Run-on sentences: Crossing the finish line

by Greta Johnson

I am one of the many students who are prone to writing run-on sentences. Many that I compose feel like a never-ending race with the finish line far down the track. So, when the professor of my WRIT 350 course assigned a group project to present a grammar lesson, my partner and I chose this topic. As the saying goes, “teaching is the best way of learning,” so I figured that I’d be able to fix this issue in my writing while informing others about it.

I used to think that I needed to write in more concise sentences to avoid run-ons. However, as I did further research, I realized that going back to the basics of what makes up a sentence is the key to avoiding writing run-ons. And there are multiple ways to fix run-ons besides writing shorter sentences.
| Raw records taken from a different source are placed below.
(** * Listening-history analytics pipeline: a shallow embedding

    The development follows [pages/upload.py] (ingestion and feature
    synthesis) and [pages/wrapped.py] (aggregation and profile
    classification).

    Numbers.  Python integers are [Z].  Every float64 quantity of the source
    is an exact rational ([Q]): IEEE rounding is not modelled, only the
    special values a float division can produce ([npfloat] below).  Equality
    of computed rationals is [Qeq] ([==]) where the order of additions could
    matter and Leibniz equality where the claim is about reproducibility. *)

From Stdlib Require Import ZArith QArith List Sorted Permutation Ascii String Bool Lia Lqa.
Import ListNotations.

Local Open Scope Z_scope.

(** ** Python values found in the [spotify_track_uri] column *)

(** A Python [str] is a sequence of code points. *)
Definition pystr := list Z.

Inductive pyval : Type :=
| PyNone
| PyStr (s : pystr)
| PyInt (n : Z).

(** [bool(v)] *)
Definition truthy (v : pyval) : bool :=
  match v with
  | PyNone => false
  | PyStr s => match s with [] => false | _ :: _ => true end
  | PyInt n => negb (n =? 0)
  end.

(** [isinstance(v, str)] *)
Definition isinstance_str (v : pyval) : bool :=
  match v with PyStr _ => true | _ => false end.

Fixpoint pystr_eqb (a b : pystr) : bool :=
  match a, b with
  | [], [] => true
  | x :: a', y :: b' => (x =? y) && pystr_eqb a' b'
  | _, _ => false
  end.

Definition pyval_eqb (a b : pyval) : bool :=
  match a, b with
  | PyNone, PyNone => true
  | PyStr s, PyStr t => pystr_eqb s t
  | PyInt n, PyInt m => n =? m
  | _, _ => false
  end.
Lemma 이름_중복_검증_free (이름 : str) (s s1 : S) :
  이름으로_조회 repository 이름 s = Some (None, s1) ->
  UserService._이름_중복_검증 repository 이름 s
  = (Returned tt, s1, [Call_이름으로_조회 이름]).
Proof.
  intros H. unfold UserService._이름_중복_검증, bind, await.
  rewrite H. reflexivity.
Qed.

Lemma 이름_중복_검증_taken (이름 : str) (s s1 : S) (existing : User.t) :
  이름으로_조회 repository 이름 s = Some (Some existing, s1) ->
  UserService._이름_중복_검증 repository 이름 s
  = (Raised (DuplicateName 이름), s1, [Call_이름으로_조회 이름]).
Proof.
  intros H. unfold UserService._이름_중복_검증, bind, await.
  rewrite H. reflexivity.
Qed.

Lemma 이름_중복_검증_raised (이름 : str) (s : S) :
  이름으로_조회 repository 이름 s = None ->
  UserService._이름_중복_검증 repository 이름 s
  = (Propagated, s, [Call_이름으로_조회 이름]).
Proof.
  intros H. unfold UserService._이름_중복_검증, bind, await.
  rewrite H. reflexivity.
Qed.

(** The length check leaves the state alone and calls nothing. *)
Lemma 이름_길이_검증_pure (이름 : str) (s : S) :
  exists o, UserService._이름_길이_검증 이름 s = (o, s, [])
            /\ (o = Returned tt <-> 3 <= len (strip 이름) <= 50).
Proof.
  destruct (Z.lt_ge_cases (len (strip 이름)) 3) as [Hs | Hs].
  - exists (Raised NameTooShort). split.
    + now apply 이름_길이_검증_short.
    + split; [discriminate | lia].
  - destruct (Z.lt_ge_cases 50 (len (strip 이름))) as [Hl | Hl].
    + exists (Raised NameTooLong). split.
      * apply 이름_길이_검증_long. lia.
      * split; [discriminate | lia].
    + exists (Returned tt). split.
      * apply 이름_길이_검증_ok. lia.
      * split; [lia | reflexivity].
Qed.

End Validators.

(** ** Creation *)

Section Creation.

Context {S : Type}.
Variable repository : IUserRepository S.

(** The entity 사용자_생성 builds from a request. *)
Let entity (dto : UserCreateDTO.t) : User.t :=
  User.mk None (strip (UserCreateDTO.이름 dto))
          (lower (UserCreateDTO.이메일 dto)) (Some true) None.

(** Every run of 사용자_생성 makes one of three call sequences. *)
Lemma 사용자_생성_calls (dto : UserCreateDTO.t) (s : S) :
  let calls := calls_of (UserService.사용자_생성 repository dto s) in
  calls = []
  \/ calls = [Call_이름으로_조회 (UserCreateDTO.이름 dto)]
  \/ calls = [Call_이름으로_조회 (UserCreateDTO.이름 dto);
              Call_생성 (entity dto)].
Proof.
  unfold UserService.사용자_생성, bind.
  destruct (이름_길이_검증_pure (S := S) (UserCreateDTO.이름 dto) s)
    as [o [-> _]].
  destruct o as [[] | e | ]; try (left; reflexivity).
  unfold UserService._이메일_형식_검증.
  destruct (re_match pattern (UserCreateDTO.이메일 dto)); simpl;
    [| left; reflexivity].
  unfold UserService._이름_중복_검증, bind, await.
  destruct (이름으로_조회 repository (UserCreateDTO.이름 dto) s)
    as [[[existing |] s1] |]; simpl; try (right; left; reflexivity).
  destruct (생성 repository _ s1) as [[created s2] |]; simpl;
    right; right; reflexivity.
Qed.

End Creation.

(** C6.  A create request whose name, trimmed, is shorter than 3 or
    longer than 50 code points ends in a ValueError, and the repository
    is not touched: no uniqueness lookup, no create, the state as it
    was. *)
Theorem create_rejects_bad_name_length
    (S : Type) (repository : IUserRepository S)
    (dto : UserCreateDTO.t) (s : S) :
  len (strip (UserCreateDTO.이름 dto)) < 3
  \/ len (strip (UserCreateDTO.이름 dto)) > 50 ->
  exists e,
    UserService.사용자_생성 repository dto s = (Raised e, s, [])
    /\ (e = NameTooShort \/ e = NameTooLong).
Proof.
  intros [H | H]; unfold UserService.사용자_생성, bind.
  - rewrite (이름_길이_검증_short _ s H). eauto.
  - rewrite (이름_길이_검증_long _ s H). eauto.
Qed.

Lemma create_rejects_bad_name_length_witness :
  exists e,
    UserService.사용자_생성 repo
      (UserCreateDTO.mk [54861%N] (py "hong@test.com")) session_1
    = (Raised e, session_1, [])
    /\ (e = NameTooShort \/ e = NameTooLong).
Proof.
  apply (create_rejects_bad_name_length repo
           (UserCreateDTO.mk [54861%N] (py "hong@test.com")) session_1).
  left. vm_compute. reflexivity.
Defined.

(** C9.  A create request whose email does not match the pattern ends in
    a ValueError with the repository untouched, so nothing is written;
    the error is the malformed-email one whenever the name passes the
    length check, which runs first. *)
Theorem create_rejects_bad_email
    (S : Type) (repository : IUserRepository S)
    (dto : UserCreateDTO.t) (s : S) :
  re_match pattern (UserCreateDTO.이메일 dto) = false ->
  exists e,
    UserService.사용자_생성 repository dto s = (Raised e, s, [])
    /\ (3 <= len (strip (UserCreateDTO.이름 dto)) <= 50 ->
        e = InvalidEmail (UserCreateDTO.이메일 dto)).
Proof.
  intros H. unfold UserService.사용자_생성, bind.
  destruct (Z.lt_ge_cases (len (strip (UserCreateDTO.이름 dto))) 3) as [Hs | Hs].
  - rewrite (이름_길이_검증_short _ s Hs). eexists; split; [reflexivity | lia].
  - destruct (Z.lt_ge_cases 50 (len (strip (UserCreateDTO.이름 dto))))
      as [Hl | Hl].
    + rewrite (@이름_길이_검증_long S _ s) by lia.
      eexists; split; [reflexivity | lia].
    + rewrite (@이름_길이_검증_ok S _ s) by lia.
      rewrite (이메일_형식_검증_bad _ s H).
      eexists; split; [reflexivity | reflexivity].
Qed.

Lemma create_rejects_bad_email_witness :
  exists e,
    UserService.사용자_생성 repo
      (UserCreateDTO.mk 홍길동 (py "invalid-email")) session_1
    = (Raised e, session_1, [])
    /\ (3 <= len (strip 홍길동) <= 50 -> e = InvalidEmail (py "invalid-email")).
Proof.
  apply (create_rejects_bad_email repo
           (UserCreateDTO.mk 홍길동 (py "invalid-email")) session_1).
  vm_compute. reflexivity.
Defined.

(** C2.  When the trimmed name has 3 to 50 code points, the email
    matches the pattern and the repository knows no user under the
    request's name, 사용자_생성 hands the repository an entity whose
    name is the trimmed name and whose email is the lower-cased email,
    and returns what the repository created. *)
Theorem create_valid_normalizes
    (S : Type) (repository : IUserRepository S)
    (dto : UserCreateDTO.t) (s s1 s2 : S) (created : User.t) :
  let user := User.mk None (strip (UserCreateDTO.이름 dto))
                      (lower (UserCreateDTO.이메일 dto)) (Some true) None in
  3 <= len (strip (UserCreateDTO.이름 dto)) <= 50 ->
  re_match pattern (UserCreateDTO.이메일 dto) = true ->
  이름으로_조회 repository (UserCreateDTO.이름 dto) s = Some (None, s1) ->
  생성 repository user s1 = Some (created, s2) ->
  UserService.사용자_생성 repository dto s
  = (Returned created, s2,
     [Call_이름으로_조회 (UserCreateDTO.이름 dto); Call_생성 user]).
Proof.
  intros user Hname Hemail Hfree Hcreate.
  unfold UserService.사용자_생성, bind.
  rewrite (이름_길이_검증_ok _ s Hname).
  rewrite (이메일_형식_검증_ok _ s Hemail).
  rewrite (이름_중복_검증_free repository _ s Hfree).
  unfold await. fold user. rewrite Hcreate. reflexivity.
Qed.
Sentences must include the following: a subject, a verb, and an expression of a complete thought. If these are not clear to you in your writing, then you likely have a run-on sentence.
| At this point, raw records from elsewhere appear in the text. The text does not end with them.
(** The stores that the statements of [create] make, read off the
    source: the name and the attribute of each call of [setPositions],
    [setNormals], [setNormalizedLinearColors] and [addAttribute], with the
    condition under which the statement makes it. *)
Inductive Stored (featureTable : PntsFeatureTable) (binary : Buffer)
    (batchTable : BatchTable) (decoded : option DracoDecoderResult)
    : string -> Attribute -> Prop :=
  | StoredDracoPositions result dracoPositions :
      decoded = Some result ->
      result !! "POSITION" = Some dracoPositions ->
      Stored featureTable binary batchTable decoded "POSITION"
        {| attributeType := "VEC3"; attributeComponentType := "FLOAT32";
           attributeValues :=
             createPositionsInternal (attributeData dracoPositions)
               (AttributeInfo.byteOffset (attributeInfo dracoPositions))
               (POINTS_LENGTH featureTable) |}
  | StoredDracoNormals result dracoNormals :
      decoded = Some result ->
      result !! "NORMAL" = Some dracoNormals ->
      Stored featureTable binary batchTable decoded "NORMAL"
        {| attributeType := "VEC3"; attributeComponentType := "FLOAT32";
           attributeValues :=
             createNormalsInternal (attributeData dracoNormals)
               (AttributeInfo.byteOffset (attributeInfo dracoNormals))
               (POINTS_LENGTH featureTable) |}
  | StoredDracoRGB result dracoRGB :
      decoded = Some result ->
      result !! "RGB" = Some dracoRGB ->
      Stored featureTable binary batchTable decoded "COLOR_0"
        {| attributeType := "VEC4"; attributeComponentType := "FLOAT32";
           attributeValues :=
             Iterables.map Colors.standardRGBToNormalizedLinearRGBA
               (createColorsStandardRGBInternal (attributeData dracoRGB)
                  (AttributeInfo.byteOffset (attributeInfo dracoRGB))
                  (POINTS_LENGTH featureTable)) |}
  | StoredDracoRGBA result dracoRGBA :
      decoded = Some result ->
      result !! "RGBA" = Some dracoRGBA ->
      Stored featureTable binary batchTable decoded "COLOR_0"
        {| attributeType := "VEC4"; attributeComponentType := "FLOAT32";
           attributeValues :=
             Iterables.map Colors.standardRGBAToNormalizedLinearRGBA
               (createColorsStandardRGBAInternal (attributeData dracoRGBA)
                  (AttributeInfo.byteOffset (attributeInfo dracoRGBA))
                  (POINTS_LENGTH featureTable)) |}
  | StoredDracoBatchId result dracoBatchId :
      decoded = Some result ->
      result !! "BATCH_ID" = Some dracoBatchId ->
      Stored featureTable binary batchTable decoded "_FEATURE_ID_0"
        {| attributeType := "SCALAR";
           attributeComponentType :=
             TileTableData.convertLegacyComponentTypeToComponentType
               (AttributeInfo.componentDatatype (attributeInfo dracoBatchId));
           attributeValues :=
             createBatchIdsInternal (attributeData dracoBatchId)
               (AttributeInfo.byteOffset (attributeInfo dracoBatchId))
               (AttributeInfo.componentDatatype (attributeInfo dracoBatchId))
               (POINTS_LENGTH featureTable) |}
  | StoredDracoProperty result propertyName dracoProperty propertyValue :
      decoded = Some result ->
      propertyName ∈ BatchTables.obtainDracoPropertyNames batchTable ->
      result !! propertyName = Some dracoProperty ->
      batchTableBinaryBodyReference batchTable propertyName
        = Some propertyValue ->
      Stored featureTable binary batchTable decoded propertyName
        {| attributeType :=
             TileTableData.convertLegacyTypeToType
               (BatchTableBinaryBodyReference.type propertyValue);
           attributeComponentType :=
             TileTableData.convertLegacyComponentTypeToComponentType
               (AttributeInfo.componentDatatype (attributeInfo dracoProperty));
           attributeValues :=
             TileTableData.createNumericScalarIterable
               (BatchTableBinaryBodyReference.type propertyValue)
               (AttributeInfo.componentDatatype (attributeInfo dracoProperty))
               (attributeData dracoProperty)
               (AttributeInfo.byteOffset (attributeInfo dracoProperty))
               (POINTS_LENGTH featureTable) |}
  | StoredPositions positions :
      createPositions featureTable binary = Ok positions ->
      Stored featureTable binary batchTable decoded "POSITION"
        {| attributeType := "VEC3"; attributeComponentType := "FLOAT32";
           attributeValues := positions |}
  | StoredNormals normals :
      createNormals featureTable binary = Some normals ->
      Stored featureTable binary batchTable decoded "NORMAL"
        {| attributeType := "VEC3"; attributeComponentType := "FLOAT32";
           attributeValues := normals |}
  | StoredColors colors :
      createNormalizedLinearColors featureTable binary = Some colors ->
      Stored featureTable binary batchTable decoded "COLOR_0"
        {| attributeType := "VEC4"; attributeComponentType := "FLOAT32";
           attributeValues := colors |}
  | StoredBatchIds batchId batchLength :
      BATCH_ID featureTable = Some batchId ->
      BATCH_LENGTH featureTable = Some batchLength ->
      Stored featureTable binary batchTable decoded "_FEATURE_ID_0"
        {| attributeType := "SCALAR";
           attributeComponentType :=
             TileTableData.convertLegacyComponentTypeToComponentType
               (default UNSIGNED_SHORT
                  (BinaryBodyOffset.componentType batchId));
           attributeValues :=
             createBatchIdsInternal binary
               (BinaryBodyOffset.byteOffset batchId)
               (default UNSIGNED_SHORT
                  (BinaryBodyOffset.componentType batchId))
               (POINTS_LENGTH featureTable) |}.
There are many ways to correct a run-on sentence, such as these:

  1. Use a comma and a FANBOYS (for, and, nor, but, or, yet, so) coordinating conjunction between two independent clauses (for more on these, see “Outrun those run-on sentences.”)
  2. Use a semicolon between independent clauses
  3. Separate the clauses into two independent clauses with a period
  4. Rewrite the sentence

My partner and I put these principles to the test when we had to create examples for our peers to practice. Here’s how we did it:

First, we created a run-on sentence like this one: The fog was thick he could not find his way home. Then, we corrected the run-on using the methods described above:

  1. The fog was thick so he could not find is way home (FANBOYS conjunction).
  2. The fog was thick; he could not find his way home (insert a semicolon between the independent clauses).
  3. The fog was thick. He could not find his way home (separate the independent clauses with a period).
  4. He could not find his way home due to the thick fog (rewrite the sentence).

Unfortunately, during our presentation our professor corrected one of the examples that I wrote (don’t worry, these ones are all correct J). I felt embarrassed at first, but soon brushed it off. I realized that I did not have to take on the role of an expert on the topic of run-on sentences and that this presentation was just as much of a learning experience for me as it was for the students watching.

From one developing writer to another, do not fret if you feel like your sentences run on and on down a track with a distant finish line. This line is actually closer than you think once you realize there are ways to draw it closer to you.

 

Greta Johnson is a sophomore double major in theatre and educational studies with a concentration in theory and practice. When she’s not doing homework – because she somehow has A LOT – she loves assisting tap dance classes in University City and being on the improv team on campus, Lazy Zipper.

 

1 thought on “Run-on sentences: Crossing the finish line

  1. Thank you for this post, Greta! I enjoyed the layout of your examples- they were very easy to follow. Run-on sentences pop up in my writing sometimes, especially when I am thinking quickly and feel like I have so much to talk about. I appreciate this reminder to be conscious of run-ons when proofreading papers.